For my final, I wanted work more with OpenAI’s GPT-2, as further experimentation with it had begun to shift my thinking about natural language generation, particularly in the realm of pre-trained models, which don’t merely reflect the source text back onto itself in a novel and occassionally surprising configuration, as is the case with older methods of generating text, but importantly do so inflected by gigabytes and gigabytes of worldly, extraneous stuff. It has a model of the world, and though miniature,stunted, and wildly limited, compared to something like human or animal intelligence, it’s a model of the world nevertheless. (This line of thinking of mine was motivated by moments such as though encountered in my previous blog post, where the model, fine-tuned on Beckett’s poetry, had introduced a tangent on Epimetheus, mention of whom didn’t exist in the source, among other moments.)
Heretofore I’d only been either prompting the model or engaging in a slightly more involved task of fine-tuning its weights (transfer learning). I wanted to get into the guts of it, and so begun my work on my final by adjusting various things in the scripts that handle the various steps of generation. This was really messy work, and after a while I got a few things to work a little differently, but ultimately the effect just wasn’t worth the newly introduced bugs and here-and-there incoherences. What I was basically trying to do was superimpose the generations of generations - by which I mean, I wanted one step of generation to be dictated by the weights saved at step 60 (for example), another to be dictated by the weights saved at step 200, and so on. It was to be a palimpsest of the different moments of training. And I was trying this with two different approaches with regards to source text: one, with training on the same text the whole time, and the other, with training a motley of different texts in sequence, swapping out texts every time the weights would be saved.

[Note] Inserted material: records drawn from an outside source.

(* ===== verification/EvmExamples.v ===== *)
(** * A concrete machine

    The machine of [Evm.v] on the state of [State.v], with the Shanghai rules:
    the theorems of [EvmTheorems.v] hold of it, and the programs below run. *)

From S2P Require Import Prelude Uint256 Params Stack Memory Analysis Common AccessList StateTypes State.
From S2P Require Import StateTheorems EvmTypes EvmLogic EvmState Contract Instructions GasTable Opcodes JumpTable.
From S2P Require Import Rlp Contracts Interpreter Evm OpSpecs GasSpecs TableSpecs GasSafety EvmTheorems.
From S2P Require Import InstructionTheorems.

#[export] Existing Instance ref_uint256.
#[export] Existing Instance ref_crypto.
#[export] Instance example_codec : AccountCodec := {| EncodeForStorage _ := [] |}.
#[export] Instance example_native : Native := {| native_Run _ _ := ([], None) |}.
#[export] Instance example_ibs : ibs.IntraBlockState IntraBlockState := state_ibs empty_reader.

(** Every fork up to Shanghai. *)
Definition shanghai_rules : Rules :=
  mkRules 1 true true true true true true true true true true false false
    false false false false false false false.

Definition example_block : BlockContext IntraBlockState :=
  mkBlockContext _ (State.CanTransfer empty_reader) (State.Transfer empty_reader) (fun n => n)
    5 1000000 false 10 20 (Some 3) (Some 7) None.

Definition example_config (eips : list Z) : Config :=
  mkConfig false false false false false false false false eips.

Definition example_env (eips : list Z) : Env IntraBlockState :=
  mkEnv IntraBlockState example_block (mkTxContext 0 1 (Some 1)) shanghai_rules
    (example_config eips) (fun _ => false).

#[export] Instance example_transfers eips : transfers_fueled (example_env eips).
Proof. split; [apply state_CanTransfer_fueled | apply state_Transfer_fueled]. Qed.

Definition example_jt : JumpTable (S:=IntraBlockState) :=
  match NewEVMInterpreter (example_env []) with Done (jt, _) => jt | _ => fun _ => None end.
Definition example_eips : list Z :=
  match NewEVMInterpreter (example_env []) with Done (_, l) => l | _ => [] end.

Definition is_done {A} (o : outcome A) : bool := match o with Done _ => true | _ => false end.

Lemma example_new : NewEVMInterpreter (example_env []) = Done (example_jt, example_eips).
Proof.
  assert (is_done (NewEVMInterpreter (example_env [])) = true) as H by (vm_compute; reflexivity).
  unfold example_jt, example_eips. by destruct (NewEVMInterpreter (example_env [])) as [[]| |].
Qed.

(** The program stores 1 at key 2 and returns 7 + 5. *)
Definition example_code : bytes :=
  [PUSH1; 5; PUSH1; 7; ADD; PUSH1; 0; MSTORE; PUSH1; 1; PUSH1; 2; SSTORE; PUSH1; 32; PUSH1; 0; RETURN].

Definition example_vm : VM IntraBlockState :=
  match (_ ← on_ibs (ibs.SetCode 100 (Some example_code)); on_ibs (ibs.AddAddressToAccessList 100))
          (NewEVM New) with
  | Done (_, e) => e
  | _ => NewEVM New
  end.

#[local] Notation example_call :=
  (call (example_env []) (runner_of (example_env []) example_jt (Z.to_nat 30001) (Z.to_nat 1025))
    CALL (AccountRef 1) 100 [] 30000 (Some 0) false example_vm).

(** The program ends with the expected value and the expected price: 22100 for the
    cold slot, 30 for the pushes, the addition and the word of memory. *)
Lemma example_result :
  match example_call with
  | Done ((ret, rest, err), e') => (be_to_Z ret, rest, err) = (12, 30000 - 22100 - 30, None)
  | _ => False
  end.
Proof. vm_compute. reflexivity. Qed.

(** ** Witnesses of the theorems about the machine *)

Lemma call_terminates_witness : example_call <> NoFuel.
Proof.
  exact (call_terminates (example_env []) example_jt example_eips eq_refl example_new
    (Z.to_nat 30001) (Z.to_nat 1025) 30000 ltac:(vm_compute; split; congruence) ltac:(reflexivity)
    example_vm ltac:(vm_compute; congruence) CALL (AccountRef 1) 100 [] (Some 0) false).
Defined.

Lemma call_gas_witness : exists ret rest err e',
  example_call = Done ((ret, rest, err), e') /\ 0 <= rest <= 30000 /\ depth e' = depth example_vm.
Proof.
  assert (is_done example_call = true) as H by (vm_compute; reflexivity).
  destruct example_call as [[[[ret rest] err] e']| |] eqn:E; [|discriminate H..].
  exists ret, rest, err, e'. split; [reflexivity|].
  destruct (call_gas (example_env []) example_jt example_eips eq_refl example_new
    (Z.to_nat 30001) (Z.to_nat 1025) 30000 ltac:(vm_compute; split; congruence) ltac:(reflexivity)
    example_vm ltac:(vm_compute; congruence) CALL (AccountRef 1) 100 [] (Some 0) false ret rest err e' E)
    as (Hr & Hd & _).
  exact (conj Hr Hd).
Defined.

(** Code that returns an empty contract. *)
Definition example_init : codeAndHash := mkCodeAndHash [PUSH1; 0; PUSH1; 0; RETURN] 0.

#[local] Notation example_create :=
  (create (example_env []) (runner_of (example_env []) example_jt (Z.to_nat 30001) (Z.to_nat 1025))
    (AccountRef 1) example_init 30000 0 200 true example_vm).

Lemma create_terminates_witness : example_create <> NoFuel.
Proof.
  exact (create_terminates (example_env []) example_jt example_eips eq_refl example_new
    (Z.to_nat 30001) (Z.to_nat 1025) 30000 ltac:(vm_compute; split; congruence) ltac:(reflexivity)
    example_vm ltac:(vm_compute; congruence) (AccountRef 1) example_init 0 200 true).
Defined.

Lemma create_gas_witness : exists ret addr rest err e',
  example_create = Done ((ret, addr, rest, err), e') /\ 0 <= rest <= 30000 /\
  depth e' = depth example_vm.
Proof.
  assert (is_done example_create = true) as H by (vm_compute; reflexivity).
  destruct example_create as [[[[[ret addr] rest] err] e']| |] eqn:E; [|discriminate H..].
  exists ret, addr, rest, err, e'. split; [reflexivity|].
  pose proof (create_gas (example_env []) example_jt example_eips eq_refl example_new
    (Z.to_nat 30001) (Z.to_nat 1025) 30000 ltac:(vm_compute; split; congruence) ltac:(reflexivity)
    example_vm ltac:(vm_compute; congruence) (AccountRef 1) example_init 0 200 true ret addr rest err e' E)
    as (Hr & Hd & _).
  exact (conj Hr Hd).
Defined.

(** One turn of the program: the first push. *)
Definition example_frame : Frame IntraBlockState :=
  mkFrame 0 (stack.mkStack []) memory.NewMemory
    (mkContract 1 (AccountRef 1) 100 0 None false example_code 0 None [] 30000 (Some 0)) example_vm.

Lemma turns_bounds_witness : exists f',
  turns example_jt (calls (example_env []) example_jt (Z.to_nat 30001) (Z.to_nat 1025)) 1 example_frame f' /\
  0 <= Gas (Contract_ f') <= 29999.
Proof.
  set (cs := calls _ _ _ _).
  assert (match step example_jt cs example_frame with Done ((_, None), _) => true | _ => false end = true)
    as H by (vm_compute; reflexivity).
  destruct (step example_jt cs example_frame) as [[[res [err|]] f2]| |] eqn:E; try discriminate H.
  assert (turns example_jt cs 1 example_frame (set_pc (u64 (pc f2 + 1)) f2)) as Ht
    by (eapply turns_S; [apply turns_O | exact E]).
  exists (set_pc (u64 (pc f2 + 1)) f2). split; [exact Ht|].
  apply (turns_bounds (example_env []) example_jt example_eips eq_refl example_new
    (Z.to_nat 30001) (Z.to_nat 1025) 30000 ltac:(vm_compute; split; congruence) ltac:(reflexivity)
    example_vm ltac:(vm_compute; congruence) 1 example_frame _ ltac:(split; reflexivity) eq_refl eq_refl Ht).
Defined.

(** ** Witnesses of the theorems about instructions *)

Definition example_calls : Calls IntraBlockState :=
  calls (example_env []) example_jt (Z.to_nat 10) (Z.to_nat 2).

Lemma opExp_correct_witness :
  opExp example_calls (with_data [9; 300; 2] example_frame)
  = Done (([], None), with_data [9; 0] example_frame).
Proof.
  exact (opExp_correct example_calls (with_data [9; 300; 2] example_frame) [9] 2 300
    ltac:(unfold word; lia) ltac:(unfold word; lia) eq_refl).
Defined.

Lemma shifts_correct_witness :
  opSAR example_calls (with_data [two256 - 8; 1] example_frame)
  = Done (([], None), with_data [two256 - 4] example_frame).
Proof.
  exact (proj2 (proj2 (shifts_correct example_calls (with_data [two256 - 8; 1] example_frame) [] 1 (two256 - 8)
    ltac:(unfold word; lia) ltac:(unfold word; lia) eq_refl))).
Defined.

(** The byte 91 at position 1 is data of the push, the one at position 2 is not. *)
Definition jump_frame : Frame IntraBlockState :=
  mkFrame 0 (stack.mkStack []) memory.NewMemory
    (mkContract 1 (AccountRef 1) 100 0 None false [PUSH1; 91; 91] 0 None [] 30000 (Some 0)) example_vm.

Lemma validJumpdest_correct_witness : exists used f',
  validJumpdest 2 jump_frame = Done ((jump_target [PUSH1; 91; 91] 2, used), f').
Proof.
  assert (caches_ok jump_frame) as H.
  { split; [|split]; cbn; [|discriminate|intros E; destruct (E eq_refl)].
    intros m a Hm Ha. vm_compute in Hm. discriminate Hm. }
  destruct (validJumpdest_correct jump_frame 2 ltac:(unfold word; lia) ltac:(reflexivity) H eq_refl)
    as (used & f' & E & _).
  exists used, f'. exact E.
Defined.

Lemma write_protection_witness :
  opSstore example_calls (set_vm (set_readOnly true example_vm) example_frame)
  = Done (([], Some ErrWriteProtection), set_vm (set_readOnly true example_vm) example_frame).
Proof.
  apply (proj1 (write_protection (example_env []) 1 example_calls
    (set_vm (set_readOnly true example_vm) example_frame) eq_refl)). left.
Defined.

Lemma memoryGasCost_exact_witness :
  memoryGasCost 1000 memory.NewMemory = Done ((98, None), memory.set_lastGasCost 98 memory.NewMemory).
Proof.
  rewrite (memoryGasCost_exact memory.NewMemory 1000); [vm_compute; reflexivity| |lia].
  vm_compute. split; [reflexivity|]. split; [congruence|reflexivity].
Defined.

Lemma callGas_all_but_one_64th_witness : callGas true 64100 100 1000000 = (63000, None).
Proof. rewrite (callGas_all_but_one_64th 64100 100 1000000); [reflexivity|lia..|unfold word; lia]. Defined.

(** ** [ExtraEips] *)

Definition frontier_rules : Rules :=
  mkRules 1 false false false false false false false false false false false false
    false false false false false false false.

Definition frontier_env (eips : list Z) : Env IntraBlockState :=
  mkEnv IntraBlockState example_block (mkTxContext 0 1 (Some 1)) frontier_rules
    (example_config eips) (fun _ => false).

(** The price of an opcode in the table of the interpreter, and the EIP numbers
    left in the configuration. *)
Definition price_and_eips (op : Z) (eips : list Z) : option (option Z * list Z) :=
  match NewEVMInterpreter (frontier_env eips) with
  | Done (jt, l) => Some (constantGas <$> jt op, l)
  | _ => None
  end.

(** An unknown EIP number in the configuration makes the interpreter skip the
    valid number that follows it: the loop of [NewEVMInterpreter] removes entries
    from the slice it ranges over.  With [1; 3198; 3855] nothing enables EIP-3198
    (BASEFEE keeps the zero price of an undefined opcode), though the number stays
    listed as active; with two unknown numbers the loop panics. *)
Theorem ExtraEips_skips_entry :
  price_and_eips BASEFEE [3198; 3855] = Some (Some GasQuickStep, [3198; 3855]) /\
  price_and_eips BASEFEE [1; 3198; 3855] = Some (Some 0, [3198; 3855]) /\
  NewEVMInterpreter (frontier_env [1; 2]) = GoPanic.
Proof. vm_compute. split_and!; reflexivity. Qed.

This was fine, but I wasn’t reaching the effect I was aiming for.
So I decided instead to aim for this same or similar effect manually, in Python. I put together a script that read in four text files - one consisting of Beckett’s Molloy, another consisting of Beckett’s poems, a third consisting of scraped BBC sports articles, and a fourth consisting of a slurry of text generated from a variety of sources (Beckett, Gertrude Stein, Scott Walker, sports, one introduced after the other not dissimilar to the method I mention above). The script include several pre-processing steps, removal of various things from the sports corpus (sentences shorter than 5 character, sentences longer than 80 characters, punctuation, numbers), and then a function that interleaves the four different sources. The goal here was to attenuate the texts self-similarity: to make it less alike itself, and insodoing, to some extent befuddle and sabotage the training process, while still achieving some regularity and coherence, which in part is taken care of by the multi-head attention in the Transformer’s decoder in GPT-2.
I then trained GPT-2 on this mixture.
I generated text from weights taken from this trained at many different times steps and at different “temperatures”.

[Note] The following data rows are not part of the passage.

(* ===== verification/Transaction.v ===== *)
(** * Transactions ([common/transaction])

    The three kinds of transaction data, their deep copy, the fee accessors, the
    message a transaction becomes when it is executed, and the protobuf form.

    A pointer is an option.  A transaction is its inner data: the caches of hash,
    size and sender are not modelled, the signature is not checked here.
    [EffectiveGasTip] writes through the pointer it reads, so it acts on the
    transaction as a state. *)

From S2P Require Import Prelude Uint256 Wire.

(** [transaction.AccessList]: addresses with storage keys. *)
Notation AccessTuples := (list (Z * list Z)).

Definition StorageKeys (al : AccessTuples) : Z := foldr (fun '(_, keys) sum => sum + zlen keys) 0 al.

Record LegacyTx : Type := mkLegacyTx {
  l_Nonce : Z;
  l_GasPrice : option Z;
  l_Gas : Z;
  l_To : option Z;
  l_From : option Z;
  l_Value : option Z;
  l_Data : bytes;
  l_V : option Z; l_R : option Z; l_S : option Z;
  l_Sign : option bytes
}.

Record AccessListTx : Type := mkAccessListTx {
  a_ChainID : option Z;
  a_Nonce : Z;
  a_GasPrice : option Z;
  a_Gas : Z;
  a_To : option Z;
  a_From : option Z;
  a_Value : option Z;
  a_Data : bytes;
  a_AccessList : AccessTuples;
  a_Sign : option bytes;
  a_V : option Z; a_R : option Z; a_S : option Z
}.

Record DynamicFeeTx : Type := mkDynamicFeeTx {
  d_ChainID : option Z;
  d_Nonce : Z;
  d_GasTipCap : option Z;
  d_GasFeeCap : option Z;
  d_Gas : Z;
  d_To : option Z;
  d_From : option Z;
  d_Value : option Z;
  d_Data : bytes;
  d_AccessList : AccessTuples;
  d_Sign : option bytes;
  d_V : option Z; d_R : option Z; d_S : option Z
}.

Inductive TxData : Type :=
| Legacy (tx : LegacyTx)
| AccessListT (tx : AccessListTx)
| DynamicFee (tx : DynamicFeeTx).

(** ** Accessors *)

Definition txType (tx : TxData) : Z :=
  match tx with Legacy _ => 0 | AccessListT _ => 1 | DynamicFee _ => 2 end.
Definition tx_AccessList (tx : TxData) : AccessTuples :=
  match tx with Legacy _ => [] | AccessListT t => a_AccessList t | DynamicFee t => d_AccessList t end.
Definition tx_Data (tx : TxData) : bytes :=
  match tx with Legacy t => l_Data t | AccessListT t => a_Data t | DynamicFee t => d_Data t end.
Definition tx_Gas (tx : TxData) : Z :=
  match tx with Legacy t => l_Gas t | AccessListT t => a_Gas t | DynamicFee t => d_Gas t end.
Definition tx_GasPrice (tx : TxData) : option Z :=
  match tx with Legacy t => l_GasPrice t | AccessListT t => a_GasPrice t | DynamicFee t => d_GasFeeCap t end.
Definition tx_GasTipCap (tx : TxData) : option Z :=
  match tx with Legacy t => l_GasPrice t | AccessListT t => a_GasPrice t | DynamicFee t => d_GasTipCap t end.
Definition tx_GasFeeCap (tx : TxData) : option Z :=
  match tx with Legacy t => l_GasPrice t | AccessListT t => a_GasPrice t | DynamicFee t => d_GasFeeCap t end.
Definition tx_Value (tx : TxData) : option Z :=
  match tx with Legacy t => l_Value t | AccessListT t => a_Value t | DynamicFee t => d_Value t end.
Definition tx_Nonce (tx : TxData) : Z :=
  match tx with Legacy t => l_Nonce t | AccessListT t => a_Nonce t | DynamicFee t => d_Nonce t end.
Definition tx_To (tx : TxData) : option Z :=
  match tx with Legacy t => l_To t | AccessListT t => a_To t | DynamicFee t => d_To t end.
Definition tx_From (tx : TxData) : option Z :=
  match tx with Legacy t => l_From t | AccessListT t => a_From t | DynamicFee t => d_From t end.
Definition rawSignatureValues (tx : TxData) : option Z * option Z * option Z :=
  match tx with
  | Legacy t => (l_V t, l_R t, l_S t)
  | AccessListT t => (a_V t, a_R t, a_S t)
  | DynamicFee t => (d_V t, d_R t, d_S t)
  end.

(** ** Deep copies *)

(** [new(uint256.Int)], set if the source is not nil. *)
Definition copy_new (x : option Z) : option Z := Some (default 0 x).

(** [cpy.X.Set(tx.X)] where [cpy.X] is still nil. *)
Definition set_nil (x : option Z) : outcome (option Z) :=
  match x with None => Done None | Some _ => GoPanic end.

You can find my favorite generation in this link here.
The script simply wraps and centers it.
I haven’t read it all, or even close really, and from a quick scroll-through, I can see that there are a couple moments of breakdown and glitching (model tumbles on a word for a bit). But overall, I quite like what I’ve read.

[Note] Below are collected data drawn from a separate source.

(* ===== verification/StateTransition.v ===== *)
(** * Executing a message ([internal/state_transition.go])

    The gas pool of a block ([common/gaspool.go]), the intrinsic gas of a message,
    its pre-checks, the purchase of gas, the call of the virtual machine, the
    refund and the payment of the fees.

    The transition is written against the interface of the machine, a record
    [Calls], and the interface of the state.  The message is a
    [transaction.Message], whose [FeeCap] is a pointer to a field and never nil.
    The Debug tracer is left out. *)

From S2P Require Import Prelude Uint256 Params Common EvmTypes Contracts Config Wire Transaction.

(** ** Errors *)

Module core.
Inductive Error : Type :=
| ErrNonceTooLow
| ErrNonceTooHigh
| ErrNonceMax
| ErrGasLimitReached
| ErrInsufficientFunds
| ErrGasUintOverflow
| ErrIntrinsicGas (have want : Z)
| ErrTipAboveFeeCap
| ErrFeeCapTooLow
| ErrSenderNoEOA.
End core.

(** ** The gas pool *)

Module gaspool.
Definition GasPool : Type := Z.

Definition AddGas (amount : Z) : M GasPool () :=
  gp ← get;
  if u64 (MaxUint64 - amount) <? gp then panic else modify (fun gp => u64 (gp + amount)).

Definition SubGas (amount : Z) : M GasPool (option core.Error) :=
  gp ← get;
  if gp <? amount then mret (Some core.ErrGasLimitReached) else
  _ ← modify (fun gp => u64 (gp - amount));
  mret None.
End gaspool.

(** ** Intrinsic gas *)

Definition TxGas : Z := 21000.
Definition TxGasContractCreation : Z := 53000.
Definition TxDataZeroGas : Z := 4.
Definition TxDataNonZeroGasFrontier : Z := 68.
Definition TxDataNonZeroGasEIP2028 : Z := 16.
Definition TxAccessListAddressGas : Z := 2400.
Definition RefundQuotient : Z := 2.
Definition RefundQuotientEIP3529 : Z := 5.

(** [toWordSize] of this file. *)
Definition toWordSize (size : Z) : Z :=
  if u64 (MaxUint64 - 31) <? size then u64 (MaxUint64 / 32 + 1) else u64 (size + 31) / 32.

(** [gas += n * price], refused when it does not fit in a [uint64]. *)
Definition add_priced (gas n price : Z) : option Z :=
  if u64 (MaxUint64 - gas) / price <? n then None else Some (u64 (gas + u64 (n * price))).

(** The base price and the price of the data; [None] is an overflow. *)
Definition charge_data (data : bytes) (isContractCreation isHomestead isEIP2028 isEIP3860 : bool) : option Z :=
  let gas := if isContractCreation && isHomestead then TxGasContractCreation else TxGas in
  let dataLen := zlen data in
  if 0 <? dataLen then
    let nz := zlen (filter (fun byt => byt <> 0) data) in
    let nonZeroGas := if isEIP2028 then TxDataNonZeroGasEIP2028 else TxDataNonZeroGasFrontier in
    gas ← add_priced gas nz nonZeroGas;
    gas ← add_priced gas (u64 (dataLen - nz)) TxDataZeroGas;
    if isContractCreation && isEIP3860 then add_priced gas (toWordSize dataLen) InitCodeWordGas else Some gas
  else Some gas.

Definition IntrinsicGas (data : bytes) (accessList : AccessTuples)
    (isContractCreation isHomestead isEIP2028 isEIP3860 : bool) : Z * option core.Error :=
  match charge_data data isContractCreation isHomestead isEIP2028 isEIP3860 with
  | None => (0, Some core.ErrGasUintOverflow)
  | Some gas =>
      let gas := u64 (gas + u64 (zlen accessList * TxAccessListAddressGas)) in
      (u64 (gas + u64 (StorageKeys accessList * TxAccessListStorageKeyGas)), None)
  end.

(** ** The transition *)

(** The fields of [StateTransition] that change: the pool, the gas left, the gas
    bought, and the machine with the state it works on. *)
Record StateTransition (S : Type) : Type := mkStateTransition {
  gp : gaspool.GasPool;
  gas : Z;
  initialGas : Z;
  evm : VM S
}.
Arguments mkStateTransition {S}.
Arguments gp {S}.
Arguments gas {S}.
Arguments initialGas {S}.
Arguments evm {S}.

Record ExecutionResult : Type := mkExecutionResult {
  UsedGas : Z;
  Err : option VMError;
  ReturnData : bytes
}.

Definition SystemAddress : Z := 0xffffFFFfFFffffffffffffffFfFFFfffFFFfFFfE.

Section Transition.
Context {U : Uint256} {C : Crypto} {S : Type} {I : ibs.IntraBlockState S}.
Context (env : Env S) (calls : Calls S) (chainConfig : ChainConfig) (msg : Message).

#[local] Notation ST := (M (StateTransition S)).

Definition on_pool {A} (m : M gaspool.GasPool A) : ST A :=
  zoom gp (fun p st => mkStateTransition p (gas st) (initialGas st) (evm st)) m.
Definition on_evm {A} (m : M (VM S) A) : ST A :=
  zoom evm (fun e st => mkStateTransition (gp st) (gas st) (initialGas st) e) m.
Definition on_state {A} (m : M S A) : ST A := on_evm (on_ibs m).
Definition set_gas (g : Z) : ST () :=
  modify (fun st => mkStateTransition (gp st) g (initialGas st) (evm st)).
Definition set_initialGas (g : Z) : ST () :=
  modify (fun st => mkStateTransition (gp st) (gas st) g (evm st)).

Definition gasUsed (st : StateTransition S) : Z := u64 (initialGas st - gas st).

(** The address of the recipient, zero for a creation. *)
Definition to_address : Z := default 0 (to msg).

Definition emptyCodeHash : Z := Keccak256 [].

Definition buyGas (gasBailout : bool) : ST (option core.Error) :=
  let '(mgval, overflow) := uint256.MulOverflow (gasLimit msg) (gasPrice msg) in
  if overflow : bool then mret (Some core.ErrInsufficientFunds) else
  let '(balanceCheck, overflow) := uint256.MulOverflow (gasLimit msg) (feeCap msg) in
  if overflow : bool then mret (Some core.ErrInsufficientFunds) else
  let '(balanceCheck, overflow) := uint256.AddOverflow balanceCheck (amount msg) in
  if overflow : bool then mret (Some core.ErrInsufficientFunds) else
  have ← on_state (ibs.GetBalance (from msg));
  let poor := uint256.Lt have balanceCheck in
  if poor && negb gasBailout then mret (Some core.ErrInsufficientFunds) else
  err ← on_pool (gaspool.SubGas (gasLimit msg));
  match err, gasBailout with
  | Some err, false => mret (Some err)
  | _, _ =>
      g ← gets gas;
      _ ← set_gas (u64 (g + gasLimit msg));
      _ ← set_initialGas (gasLimit msg);
      _ ← (if negb poor then on_state (ibs.SubBalance (from msg) mgval) else mret ());
      mret None
  end.

Definition CheckEip1559TxGasFeeCap (gasFeeCap tip : Z) (baseFee : option Z) (isFree : bool)
    : option core.Error :=
  if uint256.Lt gasFeeCap tip then Some core.ErrTipAboveFeeCap
  else match baseFee with
       | Some baseFee => if uint256.Lt gasFeeCap baseFee && negb isFree then Some core.ErrFeeCapTooLow else None
       | None => None
       end.

(** The checks of the nonce and of the sender's code. *)
Definition check_sender : ST (option core.Error) :=
  if checkNonce msg then
    stNonce ← on_state (ibs.GetNonce (from msg));
    if stNonce <? nonce msg then mret (Some core.ErrNonceTooHigh)
    else if nonce msg <? stNonce then mret (Some core.ErrNonceTooLow)
    else if u64 (stNonce + 1) <? stNonce then mret (Some core.ErrNonceMax) else
    codeHash ← on_state (ibs.GetCodeHash (from msg));
    if negb (codeHash =? emptyCodeHash) && negb (codeHash =? 0) then mret (Some core.ErrSenderNoEOA)
    else mret None
  else mret None.

Definition check_fees : option core.Error :=
  if IsLondon (chainRules env) then
    if negb (NoBaseFee (config env)) || negb (uint256.IsZero (feeCap msg)) || negb (uint256.IsZero (tip msg))
    then CheckEip1559TxGasFeeCap (feeCap msg) (tip msg) (BaseFee (context env)) (isFree msg)
    else None
  else None.

Definition preCheck (gasBailout : bool) : ST (option core.Error) :=
  err ← check_sender;
  match err with
  | Some err => mret (Some err)
  | None =>
      match check_fees with
      | Some err => mret (Some err)
      | None => buyGas gasBailout
      end
  end.

Definition refundGas (refundQuotient : Z) : ST () :=
  st ← get;
  let refund := gasUsed st / refundQuotient in
  counter ← on_state ibs.GetRefund;
  let refund := if counter <? refund then counter else refund in
  _ ← set_gas (u64 (gas st + refund));
  st ← get;
  let remaining := uint256.Mul (gas st) (gasPrice msg) in
  _ ← on_state (ibs.AddBalance (from msg) remaining);
  on_pool (gaspool.AddGas (gas st)).

(** [math.Min256] *)
Definition Min256 (x y : Z) : Z := if uint256.Gt x y then y else x.

(** What a unit of gas pays to the block producer. *)
Definition effective_tip : ST Z :=
  if IsLondon (chainRules env) then
    baseFee ← must (BaseFee (context env));
    if uint256.Gt (feeCap msg) baseFee
    then let rest := uint256.Sub (feeCap msg) baseFee in
         mret (Min256 (tip msg) rest)
    else mret 0
  else mret (gasPrice msg).

(** The fees of the producer and of the collector of the base fee. *)
Definition pay_fees : ST () :=
  effectiveTip ← effective_tip;
  used ← gets gasUsed;
  let amount := uint256.Mul used effectiveTip in
  _ ← on_state (ibs.AddBalance (if Parlia chainConfig then SystemAddress else Coinbase (context env)) amount);
  if negb (isFree msg) && IsLondon (chainRules env) && IsEip1559FeeCollector (chainRules env) then
    collector ← must (Eip1559FeeCollector chainConfig);
    baseFee ← must (BaseFee (context env));
    on_state (ibs.AddBalance collector (uint256.Mul used baseFee))
  else mret ().

(** The call or creation itself: the data it returns and the error of the machine. *)
Definition run_message (bailout : bool) : ST (bytes * option VMError) :=
  g ← gets gas;
  '(ret, rest, vmerr) ←
    match to msg with
    | None =>
        '(ret, _, rest, vmerr) ← on_evm (Create calls (AccountRef (from msg)) (data msg) g (amount msg));
        mret (ret, rest, vmerr)
    | Some _ =>
        n ← on_state (ibs.GetNonce (from msg));
        _ ← on_state (ibs.SetNonce (from msg) (u64 (n + 1)));
        on_evm (Call calls (AccountRef (from msg)) to_address (data msg) g (Some (amount msg)) bailout)
    end;
  _ ← set_gas rest;
  mret (ret, vmerr).

(** The access list of EIP-2929 and EIP-2930, and the warm coinbase of EIP-3651. *)
Definition prepare_access : ST () :=
  if IsBerlin (chainRules env) then
    _ ← on_state (ibs.PrepareAccessList (from msg) (to msg) (ActivePrecompiles (chainRules env)) (m_accessList msg));
    if IsShanghai (chainRules env) then on_state (ibs.AddAddressToAccessList (Coinbase (context env)))
    else mret ()
  else mret ().

Definition TransitionDb (refunds gasBailout : bool) : ST (ExecutionResult + core.Error) :=
  let gasBailout := Parlia chainConfig || gasBailout in
  err ← preCheck gasBailout;
  match err with
  | Some err => mret (inr err)
  | None =>
      let rules := chainRules env in
      let contractCreation := match to msg with None => true | Some _ => false end in
      let '(intrinsic, err) := IntrinsicGas (data msg) (m_accessList msg) contractCreation
                                 (IsHomestead rules) (IsIstanbul rules) (IsShanghai rules) in
      match err with
      | Some err => mret (inr err)
      | None =>
          g ← gets gas;
          if g <? intrinsic then mret (inr (core.ErrIntrinsicGas g intrinsic)) else
          _ ← set_gas (u64 (g - intrinsic));
          bailout ← (if gasBailout && negb (uint256.IsZero (amount msg)) then
                       can ← on_state (CanTransfer (context env) (from msg) (amount msg));
                       mret (negb can)
                     else mret false);
          _ ← prepare_access;
          '(ret, vmerr) ← run_message bailout;
          _ ← (if refunds then
                 refundGas (if IsLondon rules then RefundQuotientEIP3529 else RefundQuotient)
               else mret ());
          _ ← pay_fees;
          st ← get;
          mret (inl (mkExecutionResult (gasUsed st) vmerr ret))
      end
  end.

End Transition.

(** [NewStateTransition] on a pool and a machine. *)
Definition NewStateTransition {S} (evm : VM S) (gp : gaspool.GasPool) : StateTransition S :=
  mkStateTransition gp 0 0 evm.

Definition ApplyMessage `{Uint256, Crypto} {S} {I : ibs.IntraBlockState S} (env : Env S) (calls : Calls S)
    (chainConfig : ChainConfig) (msg : Message) (refunds gasBailout : bool)
    : M (VM S * gaspool.GasPool) (ExecutionResult + core.Error) := fun s =>
  match TransitionDb env calls chainConfig msg refunds gasBailout (NewStateTransition s.1 s.2) with
  | Done (r, st) => Done (r, (evm st, gp st))
  | GoPanic => GoPanic
  | NoFuel => NoFuel
  end.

Here’s what I read at the RWET Final Presentation event (apologies for the weird coloring below; no clue why it’s showing up like that):
All is going well the sky is shifting in an instant But for me I mustn’t have been the first time I was caught up too hastily in these strange undertakings. And that black sky dims tired of me I got up early There I was, in the first hour of my Olympic quest, and at the first sign of being, and then as soon as the lights went out, and then by chance too, by accident, so that it was not clear what I was doing there, that is, where I was sitting when my plane rose and what I was doing there. And that black sky dims tired of me I did not know what I was sitting there, standing still. But I may well have been tired of me And I will never forget the feeling of seeing the woman But I do not think I took part in the programme, or at least in my mind how to describe it. Was she not the one from whom the sun set? The moon is watching the sky is dark But for me the time trial I took part in The woman in the black fidgeting in the dark, on the left, her hair unkempt and her eyes closed, I think. I’m sorry. sighing up through the heavy air the moon is watching We were looking forward to the day when the tribunal would see what we’re doing I felt obliged to give her evidence, and to give the reasons for why I’m unable today to make use of her limited memory. tired of me won the medal double That’s why I got up early and got up early Was it possible then, in my mind, that the woman in the blue scarf in the corner of my memory, the one from whom the sun came, was sitting still, still, as if by magic, in my memory, with only the scarred thing from which the sun had come, standing still, still, as if he were speaking. was not there when I was in the green and gold. But for all that I took part in the trial I did not try to tell her a thing And it was the green I had forgotten, my memory, that was forgotten, my understanding blank. Was not he also watching the Olympic game? The Green sighing up the steep hill We did not try to tell her a thing No. I say too. sighing up the steep hill tired of me We had to get through the night in one go To put it politely. the Green won the gold The day and night champion It was a grey, unkempt scarf, in the shape of a man, and the man was barefoot. Was not he also watching the Olympic game?